Produce the records below again, word for word, but stop after the line that contains "intros Hall.".

Material shown:
________________

(** Derivation succeeds when no switch asks for DHCP. *)
Lemma init_total (cfg : LabConfig.t) :
  (∀ c, c ∈ LabConfig.switches cfg →
     Switch.dhcp_enable c = false ∧ is_Some (ipaddress.parse (Switch.subnet c))) →
  ∃ topo, Topology.__init__ cfg = Ok topo.
Proof.
  intros Hall.
  destruct (create_switches_total (LabConfig.switches cfg) (Topology.blank cfg) Hall)
    as [self1 H1].
  destruct (derived_entries cfg self1 H1) as (_ & Hent & _).
  unfold Topology.__init__, Topology._build_topology.
  change (LabConfig.switches (Topology.config (Topology.blank cfg)))
    with (LabConfig.switches cfg).
  rewrite H1. cbn [mbind res_bind Py.bind].
  destruct (existsb _ _); [|by eexists].
  rewrite connect_switches_total; [by eexists|].
  intros sw Hsw. apply elem_of_dict_values in Hsw as [k Hk].
  destruct (Hent k sw Hk) as (i & c & Hi & _ & _ & Hc).
  destruct (create_switch_Ok _ _ _ Hc) as (_ & _ & _ & -> & _).
  apply Hall. apply list_elem_of_lookup. eauto.
Qed.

________________

Exercise response:
(** Derivation succeeds when no switch asks for DHCP. *)
Lemma init_total (cfg : LabConfig.t) :
  (∀ c, c ∈ LabConfig.switches cfg →
     Switch.dhcp_enable c = false ∧ is_Some (ipaddress.parse (Switch.subnet c))) →
  ∃ topo, Topology.__init__ cfg = Ok topo.
Proof.
  intros Hall.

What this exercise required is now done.